(** ** Errors *)

Inductive TestError :=
| TCore (e : CoreError)
| TSqlx (e : Error)
| TPool (e : SqlxError)
| TWorker (e : WorkerError)
| TRdkafka (e : RdError)
| MissingRow (message_id : uuid)
| MissingReceivedRow (key_source digest : string)
| UnexpectedStatus (message_id : uuid) (expected actual : OutboxStatus)
| NotCapturing.

Definition test_core {A} (r : result CoreError A) : result TestError A :=
  match r with Ok a => Ok a | Err e => Err (TCore e) end.
Definition test_sqlx {A} (r : result Error A) : result TestError A :=
  match r with Ok a => Ok a | Err e => Err (TSqlx e) end.

(** ** Changesets *)

Inductive Tables := TOutbox | TReceivedAndCache.

(** [Tables::changesets]. *)
Definition tables_changesets (t : Tables) (cfg : ResolvedConfig) : list LibraryChangeset :=
  let numbered := imap (fun idx d => (Z.of_nat idx, d)) (messages cfg) in
  InitSchema
    :: flat_map (fun '(idx, d) =>
         match t with
         | TOutbox => [CreateOutboxTable (idx + 2) d]
         | TReceivedAndCache =>
             let base := 10000 + idx * 2 in [CreateReceivedTable base d; CreateCacheTable (base + 1) d]
         end) numbered
    ++ match t with
       | TOutbox => map (fun '(idx, d) => AddOutboxEnqueueOrder (20000 + idx) d) numbered
       | TReceivedAndCache => []
       end.

(** ** The deployment *)

(** The database of a test: what migrations work on, and the rows of the tables
    by name. A table that has been created and not written is empty. *)
Record TestDb (Catalog : Type) := {
  td_meta : Migrations.Db Catalog;
  td_outbox : gmap string Outbox;
  td_received : gmap string Received;
}.
Arguments td_meta {Catalog} _.
Arguments td_outbox {Catalog} _.
Arguments td_received {Catalog} _.

Record Harness := {
  hn_cfg : Resolved;
  hn_report : list MigrationStepReport;
  hn_publisher : HarnessPublisher;
}.

(** What a call meets: the pool, the faults of the database and the clock, and
    the values the libraries draw. *)
Record Conditions := {
  pool_size : Z;
  weather : Weather;
  begin_error : option SqlxError;
  commit_error : option (SqlxError * bool);
  select_error : option SqlxError;
  mark_error : uuid -> option SqlxError;
  clock_now : instant;
  held : uuid -> bool;
  seen_rows : uuid -> bool;
  claim_uuid : uuid;
}.

Section harness.
Context `{Sha256} {Catalog : Type} (exec : string -> Catalog -> result SqlxError Catalog).
(** What the broker of a Redpanda harness answers, the text of a JSON value and
    the worker id [RelayConfig::default] draws. *)
Context (redpanda : ClaimedOutboxRow -> result string PublishAck) (show_json : json -> string)
  (worker : string).

Abbreviation deployment := (Harness * TestDb Catalog)%type.
Abbreviation test A := (eff TestError deployment A).
Lemma UpdateContact_primary body c db cid :
  contact_keys_ok db ->
  let db' := snd (UpdateContact body c db) in
  contact_keys_ok db'
  /\ ((length (primaries cid db') <= 1)%nat
      \/ (length (primaries cid db') <= length (primaries cid db))%nat)
  /\ (sets_primary cid (UpdateOp c body) db = true -> length (primaries cid db') = 1%nat).
Proof.
  intros Hkeys. unfold sets_primary, run_op, asks_primary. simpl.
  destruct (UpdateContact body c db) as [c' db'] eqn:Hrun. simpl.
  unfold UpdateContact in Hrun.
  destruct (ParamID c) as [id|];
    [|simplify_eq/=; split; [done|]; split; [by right | by rewrite ?andb_false_r]].
  destruct (FirstContact db id) as [contact|] eqn:Hfirst;
    [|simplify_eq/=; split; [done|]; split; [by right | by rewrite ?andb_false_r]].
  destruct body as [req|];
    [|simplify_eq/=; split; [done|]; split; [by right | by rewrite ?andb_false_r]].
  cbv zeta in Hrun.
  apply (First_Some Contact_Base) in Hfirst as (Hin & Hlive & Hid).
  destruct (split_at_key (fun r => ID (Contact_Base r)) _ _ (proj1 Hkeys) Hin)
    as (before & after & Hrows & Hbefore & Hafter).
  set (cond := fun r => (Contact_CustomerID r =? Contact_CustomerID contact)%N
                        && negb (ID (Contact_Base r) =? id)%N) in *.
  set (db1 := match ContactUpdate_IsPrimary req with
              | Some true => UpdateContactsWhere db (Clock c) cond unset_primary
              | _ => db
              end) in *.
  (* the rows of [db1]: the loaded contact stands where it stood *)
  assert (Hrows1 : exists before1 after1,
             contacts db1 = before1 ++ contact :: after1
             /\ (forall r, In r before1 -> ID (Contact_Base r) <> ID (Contact_Base contact))
             /\ (forall r, In r after1 -> ID (Contact_Base r) <> ID (Contact_Base contact))
             /\ (length (List.filter (is_primary_of cid) before1)
                 <= length (List.filter (is_primary_of cid) before))%nat
             /\ (length (List.filter (is_primary_of cid) after1)
                 <= length (List.filter (is_primary_of cid) after))%nat
             /\ (ContactUpdate_IsPrimary req = Some true -> cid = Contact_CustomerID contact ->
                 length (List.filter (is_primary_of cid) before1) = 0%nat
                 /\ length (List.filter (is_primary_of cid) after1) = 0%nat)).
  { assert (Hcleared : forall l,
               (forall r, In r l -> ID (Contact_Base r) <> ID (Contact_Base contact)) ->
               (forall r, In r (List.map (unset_where cond (Clock c)) l) ->
                          ID (Contact_Base r) <> ID (Contact_Base contact))
               /\ (length (List.filter (is_primary_of cid) (List.map (unset_where cond (Clock c)) l))
                   <= length (List.filter (is_primary_of cid) l))%nat
               /\ (cid = Contact_CustomerID contact ->
                   length (List.filter (is_primary_of cid)
                             (List.map (unset_where cond (Clock c)) l)) = 0%nat)).
    { intros l Hl. split; [|split].
      - intros r (r0 & <- & Hr0)%in_map_iff. rewrite unset_where_key. auto.
      - rewrite filter_map_length. apply filter_length_le.
        intros r _. rewrite unset_where_primary. by intros [? _]%andb_true_iff.
      - intros ->. rewrite filter_map_length. apply filter_length_zero.
        intros r Hr. rewrite unset_where_primary. unfold cond, is_primary_of.
        apply Hl in Hr. rewrite Hid in Hr. apply N.eqb_neq in Hr. rewrite Hr. simpl.
        destruct (Contact_CustomerID r =? Contact_CustomerID contact)%N; simpl;
          [apply andb_false_r | by rewrite andb_false_r]. }
    destruct (ContactUpdate_IsPrimary req) as [[]|] eqn:Hprimary; subst db1;
      try (exists before, after; repeat split; auto; done).
    exists (List.map (unset_where cond (Clock c)) before),
           (List.map (unset_where cond (Clock c)) after).
    destruct (Hcleared before Hbefore) as (? & ? & ?).
    destruct (Hcleared after Hafter) as (? & ? & ?).
    split; [|by auto 10].
    rewrite UpdateContactsWhere_contacts, Hrows, List.map_app. simpl. do 2 f_equal.
    unfold unset_where, cond. rewrite Hid, !N.eqb_refl. simpl. by rewrite !andb_false_r. }
  destruct Hrows1 as (before1 & after1 & Hrows1 & Hbefore1 & Hafter1 & Hle1 & Hle2 & Hzero).
  assert (Hkeys1 : contact_keys_ok db1).
  { assert (Hany : forall o : option bool,
               contact_keys_ok match o with
                               | Some true => UpdateContactsWhere db (Clock c) cond unset_primary
                               | _ => db
                               end)
      by (intros [[]|]; try done; by apply UpdateContactsWhere_keys).
    apply Hany. }
  assert (Hcount1 : (length (primaries cid db1) <= length (primaries cid db))%nat).
  { rewrite (primaries_split db1 _ _ _ cid Hrows1), (primaries_split db _ _ _ cid Hrows). lia. }
  repeat head_case Hrun; simplify_eq/=.
  - (* the contact is saved *)
    lazymatch goal with H : SaveContact _ _ _ = Some _ |- _ =>
      apply SaveContact_Some in H as [-> ->] end.
    rewrite logAudit_primaries.
    change (Contact_Base (update_contact req contact)) with (Contact_Base contact).
    rewrite (save_rows _ before1 after1 contact _ Hrows1 Hbefore1 Hafter1 Hlive).
    match goal with |- context [with_contacts (before1 ++ ?x :: after1)] => set (x' := x) end.
    split.
    { apply logAudit_keys. eapply keys_replace; [exact Hkeys1 | exact Hrows1 | | reflexivity].
      reflexivity. }
    rewrite (primaries_split (with_contacts (before1 ++ x' :: after1) (contacts_seq db1) db1)
               before1 x' after1 cid eq_refl).
    subst x'. rewrite update_contact_primary, Hlive. simpl.
    rewrite (primaries_split db _ _ _ cid Hrows).
    assert (Hold : is_primary_of cid contact
                   = (Contact_CustomerID contact =? cid)%N && Contact_IsPrimary contact)
      by (unfold is_primary_of; by rewrite Hlive).
    rewrite Hold.
    destruct (N.eqb_spec (Contact_CustomerID contact) cid) as [Hcid | Hcid]; simpl.
    + destruct (ContactUpdate_IsPrimary req) as [[]|] eqn:Hprimary; simpl.
      * destruct (Hzero eq_refl (eq_sym Hcid)) as [-> ->]. split; [left; lia | done].
      * split; [right; case_match; lia | done].
      * split; [right; lia | done].
    + split; [right; lia | by rewrite ?andb_false_r].
  - (* the database refuses the contact *)
    split; [done|]. split; [by right | by rewrite ?andb_false_r].
Qed.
::::
What you return must be the lines above that run from the line with "contacts db1 = before1" to the line with "cid) (List.map (unset_where cond (Clock c)) l))", inclusive, each copied exactly.

             contacts db1 = before1 ++ contact :: after1
             /\ (forall r, In r before1 -> ID (Contact_Base r) <> ID (Contact_Base contact))
             /\ (forall r, In r after1 -> ID (Contact_Base r) <> ID (Contact_Base contact))
             /\ (length (List.filter (is_primary_of cid) before1)
                 <= length (List.filter (is_primary_of cid) before))%nat
             /\ (length (List.filter (is_primary_of cid) after1)
                 <= length (List.filter (is_primary_of cid) after))%nat
             /\ (ContactUpdate_IsPrimary req = Some true -> cid = Contact_CustomerID contact ->
                 length (List.filter (is_primary_of cid) before1) = 0%nat
                 /\ length (List.filter (is_primary_of cid) after1) = 0%nat)).
  { assert (Hcleared : forall l,
               (forall r, In r l -> ID (Contact_Base r) <> ID (Contact_Base contact)) ->
               (forall r, In r (List.map (unset_where cond (Clock c)) l) ->
                          ID (Contact_Base r) <> ID (Contact_Base contact))
               /\ (length (List.filter (is_primary_of cid) (List.map (unset_where cond (Clock c)) l))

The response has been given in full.